O acampamento era recente, quase não havia recursos a serem saqueados.
Ao ver o pouco que conseguiram, Da Jun sentiu vontade de praguejar: tanto esforço para tão pouco resultado.
De volta à cidade de Linjiang, Da Jun relatou ao Rei das Chamas o que ocorrera.
O Rei das Chamas olhou para Liang Yu e, sorrindo, comentou:
— Meu irmão, você é realmente impressionante!
Liang Yu respondeu com desdém:
— Foi fácil. Aquele lugar nem armas tinha; não sei o que aquelas pessoas pretendiam!
— Este lugar é tão bom, só podem ser loucos mesmo!
Ouvindo isso, o Rei das Chamas ficou radiante, deu um tapinha no ombro de Liang Yu e disse:
— Muito bem, falou bonito! Aqui temos bebida e carne, só maluco pra não querer ficar!
— Chega de conversa, venha beber comigo!
Assim, Liang Yu foi puxado para uma rodada de bebida que durou até tarde da noite, quando finalmente retornou ao seu quarto.
Ao entrar, mesmo embriagado, Liang Yu ficou imediatamente alerta: do outro lado do corredor, viu silhuetas se movendo no quarto em frente.
Naquela manhã, notara que as pessoas daquele quarto costumavam observá-lo da janela.
Além disso, sabia que os aparelhos de escuta não podiam funcionar a distâncias muito grandes; deduziu rapidamente que os ocupantes do quarto em frente estavam ali para vigiá-lo.

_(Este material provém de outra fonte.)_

(** How [resolveEntity], run on the entity [merged] from the world [wp] and
    ending in the world [w_end], treats the attribute [k] whose value to
    resolve is [v], and what it leaves there, [returned].  The attributes
    before [k] have been resolved first, which led to a world [w_before].
    A factory instance is replaced by the entity that the nested factory
    returns when called from [w_before]: by [make()] when not persisting; by
    [create], whose last act is a save, when persisting (with which context
    and save options is not said here); and the world the nested call left
    is one the resolution passed through before it ended.  A promise-like
    value is replaced by what it settles to; when it settles to a factory
    instance nothing is said.  Any other value stays. *)
Definition resolved_attribute (fuel : nat) (persist : bool)
    (saveOptions : option obj) (merged : obj) (wp : world) (k : string)
    (v returned : value) (w_end : world) : Prop :=
  exists before after e_before w_before,
    obj_keys merged = before ++ k :: after
    /\ resolveAttributes (makeEntity fuel) persist saveOptions before merged wp
       = (Returned e_before, w_before)
    /\ match v with
       | VFactory ref =>
           exists r w_after,
             returned = VObject r
             /\ (exists later, trace w_end = trace w_after ++ later)
             /\ (if persist then
                   exists context' saveOptions' source saved evs,
                     create fuel (lookupFactory ref) None context' saveOptions'
                            w_before = (Returned r, w_after)
                     /\ trace w_after
                        = trace w_before ++ evs
                          ++ [EvSave source saved saveOptions']
                 else
                   make fuel (lookupFactory ref) None None w_before
                     = (Returned r, w_after))
       | VPromise _ | VRejected _ =>
           exists settled,
             await v = inr settled
             /\ (isFactory settled = false -> returned = settled)
       | _ => returned = v
       end.

(** The hook returns the entity it is given as it got it. *)
Definition preserves_entity (h : obj -> obj -> hook obj) : Prop :=
  forall e context u e', fst (h e context u) = inr e' -> e' = e.

(** The finalize hook of [f] has side effects outside the entity only. *)
Definition finalize_keeps_entity (f : Factory) : Prop :=
  match finalize_method f with
  | Some h => preserves_entity h
  | None => True
  end.

(** "What the entity hook followed by the map function produced": steps 2
    to 4 of a construction, on their own. *)
Definition generate (f : Factory) (context : obj) : M obj :=
  e <- entity f (option_map class_new (entityClass f)) context;;
  match mapFunction f with
  | Some fn => _ <- log (EvMap e);; call_hook (fn e)
  | None => ret e
  end.

End Pipeline.

Arguments Factory U : clear implicits.
Arguments world U D : clear implicits.
Arguments M U D A : clear implicits.
Arguments Environment U D : clear implicits.

(** The context does not meet a required entry: it lacks the key or, for a
    key group, what the reading in force requires of the group, a member of
    it under [AllOf], every member of it under [AnyOf]. *)
Definition lacks_entry (rule : GroupRule) (context : obj) (entry : keyEntry)
    : Prop :=
  match entry with
  | KeySingle key => obj_has context key = false
  | KeyGroup group =>
      match rule with
      | AllOf => Exists (fun key => obj_has context key = false) group
      | AnyOf => Forall (fun key => obj_has context key = false) group
      end
  end.

(** The context does not meet some entry of the declaration. *)
Definition lacks_required (rule : GroupRule) (context : obj)
    (keys : list keyEntry) : Prop :=
  Exists (lacks_entry rule context) keys.

(** The frame of a computation [m]: from any world, the events it adds all
    satisfy [ok], and when [sealed] it leaves every data source as it was. *)
Definition framed {U D A : Type} (ok : event -> bool) (sealed : bool)
    (m : M U D A) : Prop :=
  forall w : world U D,
    (sealed = true -> dataSources (snd (m w)) = dataSources w)
    /\ exists evs,
         trace (snd (m w)) = trace w ++ evs
         /\ Forall (fun ev => ok ev = true) evs.

(** Whatever [m] settles on (a returned value or a thrown error, as opposed
    to running out of fuel), [m'] settles on as well, in the same world. *)
Definition settles_as {U D A : Type} (m m' : M U D A) : Prop :=
  forall (w w' : world U D) (r : result A),
    m w = (r, w') -> r <> Diverged -> m' w = (r, w').

(** A frame within which persisting is allowed. *)
Definition permissive (ok : event -> bool) (sealed : bool) : Prop :=
  sealed = false /\ forall ev, ok ev = true.

(** The computation [m] leaves the persistence collaborator alone: every data
    source stays as it was, and none of the events it adds is an
    initialization or a save. *)
Definition leaves_persistence_alone {U D A : Type} (m : M U D A) : Prop :=
  framed (fun ev => negb (is_persistence_event ev)) true m.

(** What a successful [save] adds to the trace: the initialization of the
    data source if it was due, then the save itself. *)
Definition save_events (source : nat) (initialized : bool) (e : obj)
    (saveOptions : option obj) : list event :=
  (if initialized then [] else [EvInitialize source])
    ++ [EvSave source e saveOptions].

(** A value that resolution has to replace. *)
Definition unresolved (v : value) : bool := isPromiseLike v || isFactory v.

(** The values of [o] are plain: neither promise-like nor factories. *)
Definition plain_object (o : obj) : bool :=
  forallb (fun k => negb (unresolved (obj_get o k))) (obj_keys o).

(** No attribute of [e] is a pending promise or a factory instance. *)
Definition fully_resolved (e : obj) : bool :=
  forallb (fun k => negb (unresolved (obj_get e k))) (obj_keys e).

(** Every [finalize] of the trace comes after some [save]. *)
Fixpoint save_before_each_finalize (saved : bool) (evs : list event) : bool :=
  match evs with
  | [] => true
  | EvSave _ _ _ :: rest => save_before_each_finalize true rest
  | EvFinalize _ _ :: rest => saved && save_before_each_finalize saved rest
  | _ :: rest => save_before_each_finalize saved rest
  end.

(** ** The fixtures of the test suite *)

Module Fixtures.

(** The user state is the counter behind the generated names; a data
    source holds the next identity it assigns on [save]. *)
Definition U : Type := nat.
Definition D : Type := nat.

Definition User : ClassConstructor :=
  {| class_name := "User"; class_new := [] |}.

Definition Pet : ClassConstructor :=
  {| class_name := "Pet"; class_new := [] |}.

Definition generated_name (n : nat) : value :=
  VString (String (Ascii.ascii_of_nat (65 + n)) "").

Definition with_source : FactoryOptionsOverrides :=
  {| ov_seedingSource := Some 0%nat; ov_entity := None;
     ov_requiredContextKeys := None |}.

(** [UserFactory]: [entity(user) { user.name = <generated>; return user }] *)
Definition userFactory : Factory U :=
  {| options := {| opt_entity := Some User;
                   opt_requiredContextKeys := None |};
     optionOverrides := with_source;
     mapFunction := None;
     entity_method := Some (fun instance _ n =>
       (inr (obj_set (or_empty instance) "name" (generated_name n)), S n));
     finalize_method := None |}.

(** [PetFactory]: the owner is left to [UserFactory]. *)
Definition petFactory : Factory U :=
  {| options := {| opt_entity := Some Pet;
                   opt_requiredContextKeys := None |};
     optionOverrides := with_source;
     mapFunction := None;
     entity_method := Some (fun instance _ n =>
       (inr (obj_set (obj_set (or_empty instance) "name" (generated_name n))
                     "owner" (VFactory 1)), S n));
     finalize_method := None |}.

(** A pet factory whose owner is obtained asynchronously. *)
Definition asyncOwnerFactory : Factory U :=
  {| options := {| opt_entity := Some Pet;
                   opt_requiredContextKeys := None |};
     optionOverrides := with_source;
     mapFunction := None;
     entity_method := Some (fun instance _ n =>
       (inr (obj_set (or_empty instance) "owner" (VPromise (VFactory 1))), n));
     finalize_method := None |}.

(** A user factory whose [finalize] customizes the entity. *)
Definition finalizingFactory : Factory U :=
  {| options := options userFactory;
     optionOverrides := with_source;
     mapFunction := None;
     entity_method := entity_method userFactory;
     finalize_method := Some (fun e _ n =>
       (inr (obj_set e "name" (VString "Finalized")), n)) |}.

(** A factory that inherits [entity] and whose definition has no entity
    class; the class comes with the constructor-time overrides. *)
Definition bareFactory (required : option (list keyEntry)) : Factory U :=
  {| options := {| opt_entity := None; opt_requiredContextKeys := required |};
     optionOverrides := {| ov_seedingSource := Some 0%nat;
                           ov_entity := Some User;
                           ov_requiredContextKeys := None |};
     mapFunction := None;
     entity_method := None;
     finalize_method := None |}.

(** A factory with no entity class at all, an inherited [entity] and a
    required context key. *)
Definition tenantFactory : Factory U :=
  {| options := {| opt_entity := None;
                   opt_requiredContextKeys := Some [KeySingle "tenant"] |};
     optionOverrides := with_source;
     mapFunction := None;
     entity_method := None;
     finalize_method := None |}.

Porém, naquela noite, ao voltar, percebeu que o dispositivo de escuta havia sumido; agora, as sombras pareciam estar retirando objetos do local.
Provavelmente, o Rei das Chamas começava a confiar um pouco mais em Liang Yu, mas este não tinha pressa em agir — preferia esperar e observar mais um pouco.
O fim da vigilância não significava confiança total; havia outro motivo: Liang Yu ainda não conhecia bem o lugar e não poderia agir de forma precipitada.